CRECIMIENTO Y DESIGUALDAD Por Teófilo Ruiz

Lo ha avanzado el presidente del Gobierno en la cumbre Iberoamericana de Veracruz: la economía española crecerá el próximo año el 2%, y puede que algo más si continúan factores tan favorables como el vertiginoso descenso del precio del petróleo. Aunque el cumplimiento de promesas y compromisos no es el punto fuerte del personaje, bien pudiera ser que su vaticinio se materializara y situara a España como el país que más va a crecer en la Eurozona.

No obstante, en este ejercicio de «sacar pecho», conviene recordar que estamos a la cabeza mundial del incremento de la desigualdad―Informe Mundial sobre Salarios de la OIT―, y somos «campeones europeos» del paro y el desempleo juvenil. Los datos macroeconómicos pueden ser aceptables y hasta buenos en comparación con otros países de referencia, pero el reparto del crecimiento sigue muy descompensado: el patrimonio y ganancias de una parte reducida de la población (sobre el 10%) crece de forma considerable, mientras las rentas de los asalariados no suben e, incluso, son insuficientes. La «paradoja» se concreta en que el crecimiento de la economía  va a parar a unas pocas manos mientras se ofertan trabajos a tiempo parcial que en muchos casos ven aumentado su horario sin compensación económica.
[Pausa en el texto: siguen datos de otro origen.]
Lemma open_good (e : E1) hash cfg now st latest :
  good (contents e) → 0 ≤ value_cache_bytes cfg → open_with e hash cfg now = Ok st →
  ∃ ref pos, open_sm st latest = Ok (mkSm st (p_id pos) (p_mb pos) latest 0 (p_bp pos)
                                       (next_index (p_id pos)) ProposalLog_default) ∧
    twins st ref ∧ booted (contents (engine ref)) ∧ good (contents (engine st)) ∧
    shows (eff st) pos ∧ ∃ l, stands log final pos l ∧ ref_run (Mb := Mb) l ref refN.
Proof.
  intros (ref & pos & l & Hinv & Hbt & Hsame & Hsh & Hst & Hrun) Hcfg Hopen.
  assert (booted (contents e)) as Hbe by by rewrite Hsame.
  destruct (open_booted e hash cfg now st Hopen Hbe) as (Hp & Hs & Ho).
  assert (disk_inv (contents e)) as Hd.
  { apply (same_rows_disk (contents (engine ref))); [by symmetry|]. by apply store_disk_inv. }
  pose proof (open_ok e hash cfg now Hd Hcfg) as Hok. rewrite Hopen in Hok.
  destruct Hok as (Hist & _).
  assert (shows (contents (engine st)) pos) as Hsh' by by rewrite Ho.
  assert (same_rows (contents (engine st)) (contents (engine ref))) as Hsr by by rewrite Hs.
  exists ref, pos. split_and!; [by apply open_sm_shows|by split|done|by exists ref, pos, l| |by eauto].
  unfold eff. by rewrite Hp.
Qed.

(** A life up to step [n]. *)
Lemma life_run (st : Inner E1) (ref : Inner E2) pos l clock cs n :
  twins st ref → booted (contents (engine ref)) → good (contents (engine st)) →
  shows (eff st) pos → stands log final pos l → ref_run (Mb := Mb) l ref refN →
  concat cs = todo (p_id pos) log →
  let L := life_steps clock (p_bp pos) cs in
  let out := run_steps (take n L) st in
  good (contents (engine out.2)) ∧
  match out.1 with
  | Ok _ => ∃ ref', twins out.2 ref' ∧ ref_run (Mb := Mb) (core (drop n L)) ref' refN
  | Err x => engine_failed x
  end.
Proof.
  intros Htw Hbt Hgs Hsh Hst Hrun Hcs L out.
  assert (Forall (λ s, step_wf s ∧ meta_wf (Mb := Mb) s) (take n L)) as [Hwf Hmw]%Forall_and.
  { apply Forall_take, life_steps_wf. rewrite Hcs. by apply todo_wf. }
  pose proof (stands_boundary log final pos l Hst) as Hbd. pose proof Hst as (Hcore & _ & Hbeh).
  destruct (run_disk (stands log final) refN (take n L) (drop n L) st ref pos) as [Hg Hok]; try done.
  - rewrite take_drop. apply life_coherent; [done|by rewrite Hcs..].
  - rewrite take_drop. unfold L. rewrite core_life, Hcs, (core_log _ no_clock). by rewrite Hcore.
  - split; [done|]. fold out in Hok. destruct out.1; [|done]. naive_solver.
Qed.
El economista francés Thomas Piketty, en su exitoso libro El capitalismo del siglo XXI ―por medio de una avalancha de datos de una amplia secuencia histórica― pone el énfasis en un rasgo fundamental del capitalismo que no es otro que la desigualdad que genera el sistema. Es algo de va de suyo ―la búsqueda de un beneficio creciente― y que puede alcanzar niveles insoportables. Tras el interregno iniciado con la finalización de la Segunda Guerra Mundial (economía social de mercado y Estado de Bienestar) y finiquitado con la revolución conservadora de 1980 (Reagan y Thatcher) y rubricado por el derrumbe del bloque soviético, el capitalismo financiero, cual auriga ciego, inició una carrera desenfrenada por el beneficio rápido, provocando el estallido de «burbujas» de efectos demoledores. Piketty advierte de los peligros que puede generar una acumulación de riqueza más allá de lo socialmente sostenible y propone medidas correctivas, para paliar la desigualdad, como la instauración de un impuesto mundial sobre activos mobiliarios e inmobiliarios (¡cuán largo me lo fiais, amigo Piketty!).
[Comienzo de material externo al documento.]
(* ===== verification/LogKv.v ===== *)
(** * [KvLogStore] is a log store

    Every call of [KvLogStore] answers as [MemLogStore] does, leaves the rows
    of what [MemLogStore] holds, and, but for the committed index, has made
    them durable when it answers; a call whose commit fails did all of it or
    nothing. *)

From S2P Require Import Prelude Revision Record KvStore Lease Cache Auth Store.
From S2P Require Import SnapshotPolicy StateMachine SmDemo LogStore EntryCodec.

(** ** Order *)

#[global] Instance index_le_trans {A} : Transitive (@index_le A).
Proof. intros a b c. unfold index_le. lia. Qed.
#[global] Instance index_le_total {A} : Total (@index_le A).
Proof. intros a b. unfold index_le. lia. Qed.

Lemma by_index_elem {A} (m : gmap Z A) i a : (i, a) ∈ by_index m ↔ m !! i = Some a.
Proof. unfold by_index. rewrite merge_sort_Permutation. apply elem_of_map_to_list. Qed.

Lemma by_index_sorted {A} (m : gmap Z A) : StronglySorted Z.lt (by_index m).*1.
Proof.
  assert (StronglySorted index_le (by_index m)) as Hs by (apply StronglySorted_merge_sort; apply _).
  assert (NoDup (by_index m).*1) as Hnd.
  { unfold by_index. rewrite merge_sort_Permutation. apply NoDup_fst_map_to_list. }
  induction (by_index m) as [|x l IH]; [constructor|].
  rewrite fmap_cons in *. apply StronglySorted_cons in Hs as [Hx Hs]. apply NoDup_cons in Hnd as [Hni Hnd].
  apply StronglySorted_cons. split; [|by apply IH]. rewrite Forall_fmap, Forall_forall in *.
  intros y Hy. specialize (Hx y Hy). unfold index_le in Hx. cbn.
  assert (x.1 ≠ y.1); [|lia]. intros Heq. apply Hni. rewrite Heq. by apply list_elem_of_fmap_2.
Qed.

Lemma sorted_filter {A} (P : Z * A → Prop) `{!∀ x, Decision (P x)} (l : list (Z * A)) :
  StronglySorted Z.lt l.*1 → StronglySorted Z.lt (base.filter P l).*1.
Proof.
  induction l as [|x l IH]; [done|]. rewrite fmap_cons, StronglySorted_cons, filter_cons.
  intros [Hx Hs]. case_decide; [|by apply IH]. rewrite fmap_cons, StronglySorted_cons. split; [|by apply IH].
  rewrite Forall_fmap, Forall_forall in *. intros y [_ Hy]%list_elem_of_filter. by apply Hx.
Qed.

Lemma log_range_elem {A} lo hi (m : gmap Z A) i a :
  (i, a) ∈ log_range lo hi m ↔ m !! i = Some a ∧ idx_above lo i && idx_below hi i = true.
Proof. unfold log_range. rewrite list_elem_of_filter, by_index_elem. cbn. naive_solver. Qed.

(** Big-endian keys keep the order. *)
Lemma idx_key_cmp i j : is_u64 i → is_u64 j → bytes_cmp (idx_key i) (idx_key j) = (i ?= j).
Proof. unfold is_u64, two64. intros. apply be_bytes_cmp; cbn; lia. Qed.

Lemma idx_key_inj i j : is_u64 i → is_u64 j → idx_key i = idx_key j → i = j.
Proof.
  intros Hi Hj Heq. apply Z.compare_eq_iff. rewrite <- idx_key_cmp by done. rewrite Heq. apply bytes_cmp_refl.
Qed.

Definition bound_ok (b : IBound) : Prop :=
  match b with IIncluded i | IExcluded i => is_u64 i | IUnbounded => True end.

Lemma key_bound_within lo hi i :
  bound_ok lo → bound_ok hi → is_u64 i →
  within (key_bound lo) (key_bound hi) (idx_key i) = idx_above lo i && idx_below hi i.
Proof.
  intros Hlo Hhi Hi. unfold within. f_equal.
  - destruct lo as [j|j|]; cbn in *; [| |done]; unfold bytes_leb, bytes_ltb; rewrite idx_key_cmp by done;
      unfold Z.leb, Z.ltb; by destruct (j ?= i).
  - destruct hi as [j|j|]; cbn in *; [| |done]; unfold bytes_leb, bytes_ltb; rewrite idx_key_cmp by done;
      unfold Z.leb, Z.ltb; by destruct (i ?= j).
Qed.

Section refine.
Context {Mb : Type} {E : Type} `{KvStoreLaws E}.
Context `{BincodeLaws (Entry Mb)} `{BincodeLaws Vote} `{BincodeLaws LogId} `{BincodeLaws (option LogId)}.

(** ** Rows and entries *)

Record kv_rel (ts : Tables) (m : MemLog Mb) : Prop := {
  kr_log i : is_u64 i → ts !! (TABLE_LOG, idx_key i) = mem_log m !! i ≫= serialize;
  kr_keys k : is_Some (ts !! (TABLE_LOG, k)) → ∃ i, is_u64 i ∧ k = idx_key i;
  kr_index i e : mem_log m !! i = Some e → is_u64 i ∧ entry_index e = i;
  kr_vote : ts !! (TABLE_RAFT_META, META_VOTE) = mem_vote m ≫= serialize;
  kr_committed :
    match ts !! (TABLE_RAFT_META, META_COMMITTED) with
    | Some b => deserialize b = Some (mem_committed m)
    | None => mem_committed m = None
    end;
  kr_purged : ts !! (TABLE_RAFT_META, META_LAST_PURGED) = mem_purged m ≫= serialize
}.

Definition row_of (x : Z * Entry Mb) : bytes * bytes := (idx_key x.1, default [] (serialize x.2)).

Lemma serialized (e : Entry Mb) : serialize e = Some (default [] (serialize e)).
Proof. by destruct (serialize_ok e) as [b ->]. Qed.

Lemma rows_sorted (l : list (Z * Entry Mb)) :
  (∀ x, x ∈ l → is_u64 x.1) → StronglySorted Z.lt l.*1 → key_sorted (row_of <$> l).
Proof.
  induction l as [|x l IH]; intros Hu Hs; [apply key_sorted_nil|].
  rewrite fmap_cons in Hs. apply StronglySorted_cons in Hs as [Hx Hs].
  rewrite fmap_cons, key_sorted_cons. split; [|apply IH; [set_solver|done]].
  intros q (y & -> & Hy)%list_elem_of_fmap. unfold bytes_lt. cbn.
  rewrite idx_key_cmp by (apply Hu; set_solver). rewrite Forall_fmap, Forall_forall in Hx.
  apply Z.compare_lt_iff, Hx, Hy.
Qed.

Lemma range_rows ts m lo hi :
  kv_rel ts m → bound_ok lo → bound_ok hi →
  snap_range ts TABLE_LOG (key_bound lo) (key_bound hi) 0 = row_of <$> log_range lo hi (mem_log m).
Proof.
  intros Hr Hlo Hhi. apply key_sorted_ext; [apply map_range_sorted| |].
  - apply rows_sorted; [|apply sorted_filter, by_index_sorted].
    intros [i e] [Hi _]%log_range_elem. by apply (kr_index _ _ Hr) in Hi as [? _].
  - intros [k b]. rewrite snap_range_elem, list_elem_of_fmap. split.
    + intros [Hk Hw]. destruct (kr_keys _ _ Hr k) as (i & Hi & ->); [by eauto|].
      rewrite (kr_log _ _ Hr i Hi) in Hk. apply bind_Some in Hk as (e & He & Hb).
      exists (i, e). rewrite log_range_elem, <- (key_bound_within lo hi i) by done.
      unfold row_of. cbn. by rewrite Hb.
    + intros ([i e] & [= -> ->] & [Hi Hw]%log_range_elem).
      destruct (kr_index _ _ Hr i e Hi) as [Hu _]. rewrite (kr_log _ _ Hr i Hu), Hi. cbn.
      rewrite key_bound_within by done. split; [apply serialized|done].
Qed.

Lemma decode_rows_ok (l : list (Z * Entry Mb)) : decode_rows_or (row_of <$> l) = Ok l.*2.
Proof.
  induction l as [|[i e] l IH]; [done|]. rewrite fmap_cons. cbn [decode_rows_or row_of fst snd].
  unfold decode_or. rewrite (deserialize_serialize e _ (serialized e)). cbn [ok_or res_bind]. by rewrite IH.
Qed.

Lemma last_row ts m :
  kv_rel ts m → snap_last ts TABLE_LOG = row_of <$> last (by_index (mem_log m)).
Proof.
  intros Hr. pose proof (range_rows ts m IUnbounded IUnbounded Hr I I) as Hrows.
  assert (∀ {A} (l : list A) (P : A → Prop) `{!∀ x, Decision (P x)}, (∀ x, P x) → base.filter P l = l) as Hall.
  { intros A l P ? HP. induction l as [|x l IH]; [done|]. rewrite filter_cons_True by done. by rewrite IH. }
  unfold snap_range, limited, map_range, log_range in Hrows. cbn [key_bound] in Hrows.
  rewrite !Hall in Hrows by done. unfold snap_last. rewrite Hrows. by rewrite fmap_last.
Qed.

(** ** Reads *)

(**  What [KvLogStore] reads is what [MemLogStore] reads: the entries of
    any range, the log state, the vote and the committed id. *)
Theorem kv_reads_exact (s : KvLog) (m : MemLog Mb) lo hi :
  kv_rel (contents (kl_engine s)) m → bound_ok lo → bound_ok hi →
  (kv_try_get lo hi s).1 = Ok (mem_try_get lo hi m) ∧
  (kv_get_log_state (Mb := Mb) s).1 = Ok (mem_get_log_state m) ∧
  (kv_read_vote s).1 = Ok (mem_vote m) ∧
  (kv_read_committed s).1 = Ok (mem_committed m).
Proof.
  intros Hr Hlo Hhi. split_and!.
  - unfold kv_try_get, pbind, kl_snapshot, plift. rewrite (range_rows _ m) by done. by rewrite decode_rows_ok.
  - unfold kv_get_log_state, pbind at 1, kl_snapshot. rewrite (last_row _ m) by done.
    unfold snap_get. rewrite (kr_purged _ _ Hr). unfold mem_get_log_state, decode_or, plift.
    destruct (last (by_index (mem_log m))) as [[i e]|], (mem_purged m) as [p|]; cbn.
    all: rewrite ?(deserialize_serialize _ _ (serialized e)); cbn.
    all: try (destruct (serialize_ok p) as [b Hb]; rewrite Hb; cbn; rewrite (deserialize_serialize p b Hb); cbn).
    all: done.
  - unfold kv_read_vote, pbind at 1, kl_snapshot, snap_get. rewrite (kr_vote _ _ Hr).
    destruct (mem_vote m) as [v|]; cbn; [|done]. destruct (serialize_ok v) as [b Hb]. rewrite Hb.
    unfold pbind, plift, decode_or. by rewrite (deserialize_serialize v b Hb).
  - unfold kv_read_committed, pbind at 1, kl_snapshot, snap_get. pose proof (kr_committed _ _ Hr) as Hc.
    destruct (contents (kl_engine s) !! _) as [b|]; [|by rewrite Hc].
    unfold pbind, plift, decode_or. rewrite Hc. cbn. by destruct (mem_committed m).
Qed.

(** ** Writes *)

Inductive LogOp :=
| LAppend (entries : list (Entry Mb))
| LTruncate (log_id : LogId)
| LPurge (log_id : LogId)
| LVote (v : Vote)
| LCommitted (c : option LogId).

Definition mem_op (op : LogOp) : MemLog Mb → MemLog Mb :=
  match op with
  | LAppend entries => mem_append entries
  | LTruncate log_id => mem_truncate log_id
  | LPurge log_id => mem_purge log_id
  | LVote v => mem_save_vote v
  | LCommitted c => mem_save_committed c
  end.

Definition kv_op (op : LogOp) : prog KvLog string () :=
  match op with
  | LAppend entries => kv_append entries
  | LTruncate log_id => kv_truncate log_id
  | LPurge log_id => kv_purge log_id
  | LVote v => kv_save_vote v
  | LCommitted c => kv_save_committed c
  end.

Definition op_wf (op : LogOp) : Prop :=
  match op with
  | LAppend entries => Forall (λ e, is_u64 (entry_index e)) entries
  | LTruncate log_id | LPurge log_id => is_u64 (lid_index log_id)
  | _ => True
  end.

(** What an op commits. *)
Definition op_batch (op : LogOp) : WriteBatch :=
  match op with
  | LAppend entries => (λ e, OpPut TABLE_LOG (idx_key (entry_index e)) (default [] (serialize e))) <$> entries
  | LTruncate log_id => [OpDeleteRange TABLE_LOG (idx_key (lid_index log_id)) (replicate 9 xff)]
  | LPurge log_id =>
      [OpDeleteRange TABLE_LOG [] (idx_key (lid_index log_id) ++ [x00]);
       OpPut TABLE_RAFT_META META_LAST_PURGED (default [] (serialize log_id))]
  | LVote v => [OpPut TABLE_RAFT_META META_VOTE (default [] (serialize v))]
  | LCommitted c => [OpPut TABLE_RAFT_META META_COMMITTED (default [] (serialize c))]
  end.

Lemma rel_put ts m e :
  is_u64 (entry_index e) → kv_rel ts m →
  kv_rel (<[(TABLE_LOG, idx_key (entry_index e)) := default [] (serialize e)]> ts) (mem_append [e] m).
Proof.
  intros Hu [Hl Hk Hi Hv Hc Hp]. split; cbn.
  - intros i Hiu. destruct (decide (i = entry_index e)) as [->|Hne].
    + rewrite !lookup_insert_eq. cbn. by rewrite <- serialized.
    + rewrite !lookup_insert_ne by (try done; intros Heq; apply (f_equal snd) in Heq; by apply idx_key_inj in Heq). by apply Hl.
  - intros k [b Hb]. destruct (decide (k = idx_key (entry_index e))) as [->|Hne]; [by eauto|].
    rewrite lookup_insert_ne in Hb by congruence. apply Hk. by eauto.
  - intros i e' He. apply lookup_insert_Some in He as [[<- <-]|[_ He]]; [done|by apply Hi].
  - by rewrite lookup_insert_ne.
  - by rewrite lookup_insert_ne.
  - by rewrite lookup_insert_ne.
Qed.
La irrupción de internet está imponiendo un nuevo paradigma económico, basado en la industria de la comunicación y sus redes sociales, con una teologización consumista de algunas herramientas como el móvil o la tablet, y un intercambio de productos que, en muchos casos, es a coste cero: economía colaborativa, en donde productor y consumidor son la misma persona. Estas podrían ser las premisas para una sociedad horizontal e igualitaria. Sin embargo, la realidad nos indica también que no parece que nos encaminemos directos hacia una Arcadia feliz: la utilización masiva de la informática se ha convertido en el elemento fundamental del proceso de producción y del comportamiento de la sociedad que la utiliza. La primera consecuencia es la disminución irreversible de los puestos de trabajo, la aparición de un ocio no buscado y desalentador del individuo. Por otro lado, internet y sus redes sociales, puestas al alcance y utilización de todo el mundo, son en realidad un oligopolio orquestado, hasta ahora, en favor de los intereses de empresas como Google o Facebook, con beneficios inmensos y reversión casi cero para la sociedad ―apenas pagan impuestos, en la mayoría de los países―.

Crecimiento y desigualdad son partes de una ecuación que debería tender al equilibrio, por el propio interés de la conservación del ecosistema. Son muchas las propuestas que inciden sobre la creación de impuestos, sobre los beneficios de las grandes empresas y la banca, la investigación y el uso de energías renovables, mayores inversiones en Educación y Sanidad, control efectivo del cambio climático, lucha más severa contra el hambre, etc. El hecho de que la mayoría de estas pretensiones sean consideradas como irrealizables, no se debe a su carácter utópico, sino al poder que despliegan los intereses que se oponen a su realización.